PROBLEM REQUIREMENTS => Go through the lines below, tally those that include the word "EqDecision", and give only the tally.

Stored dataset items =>
--

(* ===== verification/Lexer.v ===== *)
(** * Lexer: the byte-level scanner (crates/umf-parser/src/lexer.rs). *)

From S2P Require Import Prelude RustStr RustStrFacts Subst Ast Diagnostics.

(** ** Tokens *)

Inductive Punct := Punct_Equals | Punct_Comma | Punct_LBracket | Punct_RBracket.

Inductive Keyword :=
| KW_From | KW_As | KW_Label | KW_Env | KW_Arg | KW_Bootloader | KW_Rootfs | KW_Shell
| KW_User | KW_Workdir | KW_Run | KW_Add | KW_Entrypoint | KW_Expose | KW_Enable
| KW_Disable | KW_Hostname | KW_Locale | KW_Timezone | KW_Cmd | KW_Volume
| KW_Stopsignal | KW_Copy.

Inductive TokenKind :=
| TokenKind_Keyword (k : Keyword)
| TokenKind_Ident (s : str)
| TokenKind_String (s : str)
| TokenKind_Number (n : N)
| TokenKind_Punct (p : Punct)
| TokenKind_LongOption (name : str) (value : option str)
| TokenKind_Newline.

Record Token := mkToken { kind : TokenKind; tok_span : Span }.

#[export] Instance Punct_eq_dec : EqDecision Punct.
Proof. solve_decision. Defined.
#[export] Instance Keyword_eq_dec : EqDecision Keyword.
Proof. solve_decision. Defined.
#[export] Instance TokenKind_eq_dec : EqDecision TokenKind.
Proof. solve_decision. Defined.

--

REPLY => 3